A rosa adulta de L’Eau de Chloé

por Vânia Goy

Por Dênis Pagani, do 1nariz

L’Eau de Chloé é um super exemplo de um dos caminhos do chipre num contexto contemporâneo — de leis, de vontades do mercado, de estilo. E na minha régua, também o caso do flanker (o perfume derivado de uma matriz) melhor que o original.

A saída é um pouco mentolada do patchouli, que faz a espinha dorsal do perfume. É naquele tratamento contemporâneo: muito limpo, com um ângulo terroso bem sóbrio. Bem diferente do patchouli mofo-de-fundo-de-armário que os hippies apresentaram para o mundo. Aqui ele dá um efeito borbulhante: quando o nariz encontra com o lado frutado da rosa a cabeça lembra de um copo de guaraná. Mas só na saída, daqui para frente fica a textura da madeira e uma lembrança de terra.

A rosa está presente o tempo todo e mantém o clima de austeridade: é sem babados, lacinhos, sem penduricalhos; o que também ajuda na idéia de leveza do perfume. Por contraste com o que está no mercado, rococós de algodão doce, parece que não vai sair da pele, mas sai, e tem projeção discreta e bonita. Ao longo do tempo cresce um acorde cremoso, amendoado, cosmético, que também está em See by Chloé.
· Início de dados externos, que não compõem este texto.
(** ** Writing the entries of a map one by one *)

(** A loop over the entries of a map whose steps only touch their own key. *)
Lemma fold_list_pointwise `{Countable K} {A B} (step : gmap K A -> K * B -> gmap K A) (f : K -> B -> option A -> option A) l m k :
  (forall m k b, step m (k, b) !! k = f k b (m !! k)) -> (forall m k b k', k <> k' -> step m (k, b) !! k' = m !! k') ->
  NoDup l.*1 ->
  fold_left step l m !! k = match (list_to_map l : gmap K B) !! k with Some b => f k b (m !! k) | None => m !! k end.
Proof.
  intros H1 H2. revert m. induction l as [|[k' b] l IH]; intros m Hn; cbn [fold_left list_to_map foldr]; [by rewrite lookup_empty|].
  pose proof (NoDup_cons_1_1 _ _ Hn) as Hk. apply NoDup_cons_1_2 in Hn. rewrite IH by done. cbn [fst snd uncurry]. destruct (decide (k' = k)) as [->|Hne].
  - rewrite lookup_insert_eq, H1. by rewrite (not_elem_of_list_to_map_1 l k) by done.
  - rewrite lookup_insert_ne, H2 by done. done.
Qed.

Lemma fold_map_pointwise `{Countable K} {A B} (step : gmap K A -> K * B -> gmap K A) (f : K -> B -> option A -> option A) (M : gmap K B) m k :
  (forall m k b, step m (k, b) !! k = f k b (m !! k)) -> (forall m k b k', k <> k' -> step m (k, b) !! k' = m !! k') ->
  fold_left step (map_to_list M) m !! k = match M !! k with Some b => f k b (m !! k) | None => m !! k end.
Proof.
  intros H1 H2. rewrite (fold_list_pointwise step f) by (done || apply NoDup_fst_map_to_list). by rewrite list_to_map_to_list.
Qed.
Em impressão geral, discordo da propaganda: não acho tão menina (que, me parece, não vai nem se reconhecer em tanto controle) ou mulherzinha. Se mudar o contexto para adulto e menos romântico, o perfume ainda faz bastante sentido, porque tem elegância de ponta a ponta. Vai aguentar o trabalho mais sério, o verão, almas românticas, e tem estatura para passar do dia para a noite. É o meu favorito da marca.